3. Erleichterungen bei LKW-Führerscheinerlangung
Die Entsorgungsbranche ist von existenzieller Bedeutung für die Gewinnung von recycelbaren Stoffströmen. Gleichzeitig ist sie massiv durch den Mangel an LKW-Fahrern betroffen. Haushaltsnahe Getrenntsammlung erfordert gerade in den Städten den personengesteuerten LKW-Einsatz.

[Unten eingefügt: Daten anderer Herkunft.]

(* ===== verification/RrcRoom.v ===== *)
(** * RRC room names and nicknames ([pkg/rrc/room.go])

    Rooms are keyed by their trimmed, lower-cased name; nicknames are trimmed
    and stripped of control characters. *)

From stdpp Require Import base tactics list strings.
From Stdlib Require Import ZArith Lia.
From S2P Require Import Prelude GoText.

(** ** Operations *)

Definition NormalizeRoom (name : bytes) : bytes := ToLower (TrimSpace name).

Definition stripped_rune (r : Z) : bool := (r =? 0) || (r =? 10) || (r =? 13) || isControl r.

(** The [WriteRune] loop over [range nick]. *)
Definition stripNickControls (nick : bytes) : bytes :=
  encode (map R (List.filter (fun r => negb (stripped_rune r)) (map rune_of (decode nick)))).

Definition SanitizeNick (nick : bytes) : bytes :=
  let nick := TrimSpace nick in
  if bool_decide (nick = []) then []
  else if existsb stripped_rune (map rune_of (decode nick)) then stripNickControls nick
  else nick.

(** The key of the hub's nickname index: [strings.ToLower(strings.TrimSpace(nick))]. *)
Definition nickKey (nick : bytes) : bytes := ToLower (TrimSpace nick).

Example ex_room : NormalizeRoom (lit "  #Lobby	") = lit "#lobby".
Proof. reflexivity. Qed.

(** ** Lemmas *)

Definition control_free (s : bytes) : Prop :=
  Forall (fun r => stripped_rune r = false) (map rune_of (decode s)).

Lemma NormalizeRoom_idemp s : NormalizeRoom (NormalizeRoom s) = NormalizeRoom s.
Proof. unfold NormalizeRoom. by rewrite TrimSpace_ToLower_TrimSpace, ToLower_idemp. Qed.

Lemma decode_stripNickControls s :
  decode (stripNickControls s) =
  map R (List.filter (fun r => negb (stripped_rune r)) (map rune_of (decode s))).
Proof.
  unfold stripNickControls. apply decode_encode_runes. apply List.Forall_forall. intros r Hr.
  apply List.filter_In in Hr as [Hr _]. apply in_map_iff in Hr as (u & <- & Hu).
  pose proof (decode_valid s) as Hv. rewrite List.Forall_forall in Hv.
  by apply rune_of_valid, Hv.
Qed.

Lemma stripNickControls_free s : control_free (stripNickControls s).
Proof.
  unfold control_free. rewrite decode_stripNickControls, map_map, map_id.
  apply List.Forall_forall. intros r Hr. apply List.filter_In in Hr as [_ Hr]. by bool_hyps.
Qed.

Lemma SanitizeNick_free s : control_free (SanitizeNick s).
Proof.
  unfold SanitizeNick. cbv zeta. case_bool_decide; [constructor|].
  destruct (existsb _ _) eqn:E; [apply stripNickControls_free|].
  apply List.Forall_forall. intros r Hr. destruct (stripped_rune r) eqn:F; [|done].
  assert (existsb stripped_rune (map rune_of (decode (TrimSpace s))) = true); [|congruence].
  apply existsb_exists. by exists r.
Qed.

Lemma control_free_trim s : control_free s -> control_free (TrimSpace s).
Proof.
  unfold control_free. rewrite decode_TrimSpace.
  destruct (trim_units_infix (decode s)) as (ps & qs & H). rewrite H at 1.
  rewrite !map_app, !Forall_app. tauto.
Qed.

(** On a nickname without control characters, sanitising is trimming. *)
Lemma SanitizeNick_control_free s : control_free s -> SanitizeNick s = TrimSpace s.
Proof.
  intros H. apply control_free_trim in H. unfold SanitizeNick. cbv zeta.
  case_bool_decide as E; [by rewrite E|].
  destruct (existsb _ _) eqn:F; [|done]. apply existsb_exists in F as (r & Hr & F).
  unfold control_free in H. rewrite List.Forall_forall in H. by rewrite H in F.
Qed.

(** Sanitising twice gives a nickname with the same index key as sanitising
    once, although it may differ from it: stripping a control character can
    expose a space. *)
Lemma nickKey_sanitize_twice s : nickKey (SanitizeNick (SanitizeNick s)) = nickKey (SanitizeNick s).
Proof.
  rewrite (SanitizeNick_control_free (SanitizeNick s)) by apply SanitizeNick_free.
  unfold nickKey. by rewrite TrimSpace_idemp.
Qed.

Example sanitize_not_idempotent :
  SanitizeNick (x01 :: lit " a") = lit " a" /\ SanitizeNick (lit " a") = lit "a".
Proof. split; reflexivity. Qed.

(** ** Properties *)

(** A room key is stable: normalising a normalised name changes nothing,
    its first and last runes are not white space, and lower-casing or trimming
    a name first does not change its key. *)
Theorem room_key_stable s :
  NormalizeRoom (NormalizeRoom s) = NormalizeRoom s
  /\ no_space_ends (decode (NormalizeRoom s))
  /\ NormalizeRoom (ToLower s) = NormalizeRoom s
  /\ NormalizeRoom (TrimSpace s) = NormalizeRoom s.
Proof.
  split; [apply NormalizeRoom_idemp|]. unfold NormalizeRoom. split; [|split].
  - rewrite decode_ToLower, decode_TrimSpace. apply lower_no_space_ends, trim_units_ends.
  - by rewrite TrimSpace_ToLower, ToLower_idemp.
  - by rewrite TrimSpace_idemp.
Qed.

(** A sanitised nickname contains no control character, and sanitising it
    again leaves its key in the nickname index unchanged. *)
Theorem nick_sanitized s :
  Forall (fun r => isControl r = false) (map rune_of (decode (SanitizeNick s)))
  /\ nickKey (SanitizeNick (SanitizeNick s)) = nickKey (SanitizeNick s).
Proof.
  split; [|apply nickKey_sanitize_twice].
  eapply Forall_impl; [apply SanitizeNick_free|]. intros r. unfold stripped_rune. simpl.
  intros. by bool_hyps.
Qed.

Hier braucht es Erleichterungen bei der LKW-Führerscheinerlangung. Da auf absehbare Zeit nur etwa 50 Prozent der altersbedingt ausscheidenden Fahrer durch Berufseinsteiger ersetzt werden können, ist es zwingend notwendig, Entlastung durch LKW-Fahrer insbesondere aus Drittstaaten zu gewinnen. Konkrete Schritte sind:

  • LKW-Führerschein-Prüfungen komplett (Theorie und Praxis) in englischer Sprache
  • Uneingeschränkte Anerkennung sämtlicher Führerscheine aus dem EU-Ausland uneingeschränkt in der gesamten EU
  • Erleichterung der digitalen Fortbildungsmaßnahmen
  • Verkürzung der Prüfungsdauer durch einen erweiterten Prüfermarkt

4. Vollzugsoffensive starten
Neben einer Offensive für schnellere Genehmigungen und mehr Arbeitskräfte ist eine Vollzugsoffensive notwendig, um die bestehende Regulatorik auch in der Realität umzusetzen. Im Umweltbereich werden einige Regelungen auch Jahre nach ihrem Inkrafttreten nur unzureichend oder überhaupt nicht im Vollzug kontrolliert und weitgehend kaum beachtet:

  • Die GewerbeabfallVO als wichtigstes Regelwerk für die Getrenntsammlung besonders wertvoller Gewerbe- und Produktionsabfälle findet im Vollzug in vielen Bundesländern weitgehend nicht statt, ihre Vollzugsfähigkeit wird teilweise bezweifelt.
  • Massive Differenzen in der Pro-Kopf-Sammlung bei organischen Abfällen in einzelnen Bundesländern belegen die erheblichen Potentiale, die bei der Aussteuerung von organischen Abfällen aus dem Restabfall bestehen. Die vom Gesetzgeber seit 10 Jahren beschlossene Getrenntsammlung muss flächendeckend durchgesetzt werden. Wir können es uns nicht leisten, durch mangelhafte Sammelquoten wichtige Ressourcen zu verlieren.
  • Der illegale Export von insbesondere Elektroabfällen führt zu massiven Umweltproblemen in den Zielländern, ist aber auch eine Folge nicht ausreichender Vollzugsaktivitäten der bestehenden Regeln.
  • Öffentliche ökologische Beschaffung kann ein Hebel für eine erfolgreiche Rohstoffwende sein. Heute sind Ausschreibungen mit klarem Fokus auf Recyclingrohstoffe immer noch die Ausnahme. Der Einsatz von Recyclingmaterial muss aber – wie in anderen Ländern vorgelebt – zur Regel werden.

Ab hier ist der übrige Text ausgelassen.